Given data —
(* ===== verification/Compliance.v ===== *)
(** * The compliance log (axiom-audit: event.rs, sensitivity.rs, log.rs, retention.rs)

    Audit events, the hash-chained log of a node with its indexes and alerts, and the retention
    rules of the data it is about. *)

From stdpp Require Import base numbers list gmap strings.
From S2P Require Import Prelude Types Text Intent Approval Crypto.

(** ** Sensitivity *)

Inductive Sensitivity := SN_Public | SN_Internal | SN_Confidential | SN_Phi | SN_Pii | SN_Restricted.
Definition Sensitivity_rank (s : Sensitivity) : Z :=
  match s with SN_Public => 0 | SN_Internal => 1 | SN_Confidential => 2 | SN_Phi => 3 | SN_Pii => 4 | SN_Restricted => 5 end.
#[export] Instance Sensitivity_eq_dec : EqDecision Sensitivity.
Proof. solve_decision. Defined.
#[export] Instance Sensitivity_countable : Countable Sensitivity.
Proof.
  refine (inj_countable' Sensitivity_rank (λ n, nth (Z.to_nat n) [SN_Public; SN_Internal; SN_Confidential; SN_Phi; SN_Pii; SN_Restricted] SN_Public) _).
  by intros [].
Defined.
Definition requires_encryption_at_rest (s : Sensitivity) : bool := Sensitivity_rank SN_Confidential <=? Sensitivity_rank s.
Definition requires_access_logging (s : Sensitivity) : bool := Sensitivity_rank SN_Confidential <=? Sensitivity_rank s.
Definition is_regulated (s : Sensitivity) : bool := match s with SN_Phi | SN_Pii => true | _ => false end.
Definition min_retention_days (s : Sensitivity) : Z :=
  match s with SN_Phi => 2190 | SN_Pii => 1095 | SN_Restricted => 2555 | _ => 365 end.
Definition max_retention_days (s : Sensitivity) : option Z := match s with SN_Pii => Some 1095 | _ => None end.

Inductive PhiType :=
  | PT_Name | PT_Geography | PT_Dates | PT_Phone | PT_Fax | PT_Email | PT_Ssn | PT_Mrn | PT_HealthPlanId | PT_AccountNumber | PT_LicenseNumber
  | PT_VehicleId | PT_DeviceId | PT_Url | PT_IpAddress | PT_Biometric | PT_Photo | PT_Other.
Definition all_hipaa_identifiers : list PhiType :=
  [PT_Name; PT_Geography; PT_Dates; PT_Phone; PT_Fax; PT_Email; PT_Ssn; PT_Mrn; PT_HealthPlanId; PT_AccountNumber; PT_LicenseNumber;
   PT_VehicleId; PT_DeviceId; PT_Url; PT_IpAddress; PT_Biometric; PT_Photo; PT_Other].
Record DataClassification := mkClassification {
  dc_sensitivity : Sensitivity; phi_types : list PhiType; dc_owner : list Z; classified_at : Z; dc_reason : option text; retention_override : option Z
}.
Definition DataClassification_new (s : Sensitivity) (owner : list Z) (now : Z) : DataClassification := mkClassification s [] owner now None None.
Definition with_phi (c : DataClassification) (l : list PhiType) : DataClassification :=
  mkClassification SN_Phi l (dc_owner c) (classified_at c) (dc_reason c) (retention_override c).
Definition with_reason (c : DataClassification) (r : text) : DataClassification :=
  mkClassification (dc_sensitivity c) (phi_types c) (dc_owner c) (classified_at c) (Some r) (retention_override c).
Definition with_retention (c : DataClassification) (days : Z) : DataClassification :=
  mkClassification (dc_sensitivity c) (phi_types c) (dc_owner c) (classified_at c) (dc_reason c) (Some days).
Definition retention_days (c : DataClassification) : Z := default (min_retention_days (dc_sensitivity c)) (retention_override c).
Definition can_safe_harbor_deidentify (c : DataClassification) : bool := bool_decide (dc_sensitivity c = SN_Phi).
Definition requires_baa (c : DataClassification) : bool := bool_decide (dc_sensitivity c = SN_Phi).

(** ** Events *)

Inductive EventType :=
  | ET_Access | ET_Authentication | ET_Authorization | ET_ConfigChange | ET_Security | ET_System | ET_Network | ET_KeyManagement | ET_DataLifecycle
  | ET_Compliance.
Definition all_event_types : list EventType :=
  [ET_Access; ET_Authentication; ET_Authorization; ET_ConfigChange; ET_Security; ET_System; ET_Network; ET_KeyManagement; ET_DataLifecycle; ET_Compliance].
#[export] Instance EventType_eq_dec : EqDecision EventType.
Proof. solve_decision. Defined.
Definition EventType_index (t : EventType) : nat := default O (fst <$> list_find (λ x, x = t) all_event_types).
#[export] Instance EventType_countable : Countable EventType.
Proof. refine (inj_countable' EventType_index (λ n, nth n all_event_types ET_Access) _). by intros []. Defined.
Inductive AccessType := AT_Read | AT_Create | AT_Update | AT_Delete | AT_Export | AT_Print | AT_Transmit | AT_Query.
Inductive AccessOutcome :=
  | AO_Success | AO_DeniedPrivilege | AO_DeniedNotFound | AO_DeniedPolicy | AO_DeniedRateLimit | AO_Failed | AO_Pending.
#[export] Instance AccessOutcome_eq_dec : EqDecision AccessOutcome.
Proof. solve_decision. Defined.
Definition outcome_u8 (o : AccessOutcome) : Z :=
  match o with
  | AO_Success => 0 | AO_DeniedPrivilege => 1 | AO_DeniedNotFound => 2 | AO_DeniedPolicy => 3 | AO_DeniedRateLimit => 4 | AO_Failed => 5 | AO_Pending => 6
  end.
Definition is_success (o : AccessOutcome) : bool := bool_decide (o = AO_Success).
Definition is_denied (o : AccessOutcome) : bool :=
  match o with AO_DeniedPrivilege | AO_DeniedNotFound | AO_DeniedPolicy | AO_DeniedRateLimit => true | _ => false end.
Definition is_security_relevant (o : AccessOutcome) : bool := match o with AO_DeniedPrivilege | AO_DeniedPolicy => true | _ => false end.
Inductive AuthMethod := AM_Signature | AM_PreSharedKey | AM_Certificate | AM_MultiFactor | AM_Delegated | AM_Anonymous.
Inductive SecurityEventType :=
  | SET_AuthFailure | SET_BruteForce | SET_Impersonation | SET_PrivilegeEscalation | SET_Anomaly | SET_Malformed | SET_RateLimitExceeded | SET_TrustChange.

(** [{:?}] of the enumerations. *)
Definition AccessType_debug (a : AccessType) : text :=
  str match a with
      | AT_Read => "Read" | AT_Create => "Create" | AT_Update => "Update" | AT_Delete => "Delete" | AT_Export => "Export" | AT_Print => "Print"
      | AT_Transmit => "Transmit" | AT_Query => "Query"
      end.
Definition AuthMethod_debug (m : AuthMethod) : text :=
  str match m with
      | AM_Signature => "Signature" | AM_PreSharedKey => "PreSharedKey" | AM_Certificate => "Certificate" | AM_MultiFactor => "MultiFactor"
      | AM_Delegated => "Delegated" | AM_Anonymous => "Anonymous"
      end.
Definition SecurityEventType_debug (s : SecurityEventType) : text :=
  str match s with
      | SET_AuthFailure => "AuthFailure" | SET_BruteForce => "BruteForce" | SET_Impersonation => "Impersonation"
      | SET_PrivilegeEscalation => "PrivilegeEscalation" | SET_Anomaly => "Anomaly" | SET_Malformed => "Malformed"
      | SET_RateLimitExceeded => "RateLimitExceeded" | SET_TrustChange => "TrustChange"
      end.
Definition outcome_debug (o : AccessOutcome) : text :=
  str match o with
      | AO_Success => "Success" | AO_DeniedPrivilege => "DeniedPrivilege" | AO_DeniedNotFound => "DeniedNotFound" | AO_DeniedPolicy => "DeniedPolicy"
      | AO_DeniedRateLimit => "DeniedRateLimit" | AO_Failed => "Failed" | AO_Pending => "Pending"
      end.
Definition Sensitivity_debug (s : Sensitivity) : text :=
  str match s with
      | SN_Public => "Public" | SN_Internal => "Internal" | SN_Confidential => "Confidential" | SN_Phi => "Phi" | SN_Pii => "Pii"
      | SN_Restricted => "Restricted"
      end.
Definition EventType_debug (t : EventType) : text :=
  str match t with
      | ET_Access => "Access" | ET_Authentication => "Authentication" | ET_Authorization => "Authorization" | ET_ConfigChange => "ConfigChange"
      | ET_Security => "Security" | ET_System => "System" | ET_Network => "Network" | ET_KeyManagement => "KeyManagement"
      | ET_DataLifecycle => "DataLifecycle" | ET_Compliance => "Compliance"
      end.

Task statement — Your task is to quote, without any alteration, the lines running from the top of the records to the line that holds "From stdpp Require", both included.

Result of this exercise —
(* ===== verification/Compliance.v ===== *)
(** * The compliance log (axiom-audit: event.rs, sensitivity.rs, log.rs, retention.rs)

    Audit events, the hash-chained log of a node with its indexes and alerts, and the retention
    rules of the data it is about. *)

From stdpp Require Import base numbers list gmap strings.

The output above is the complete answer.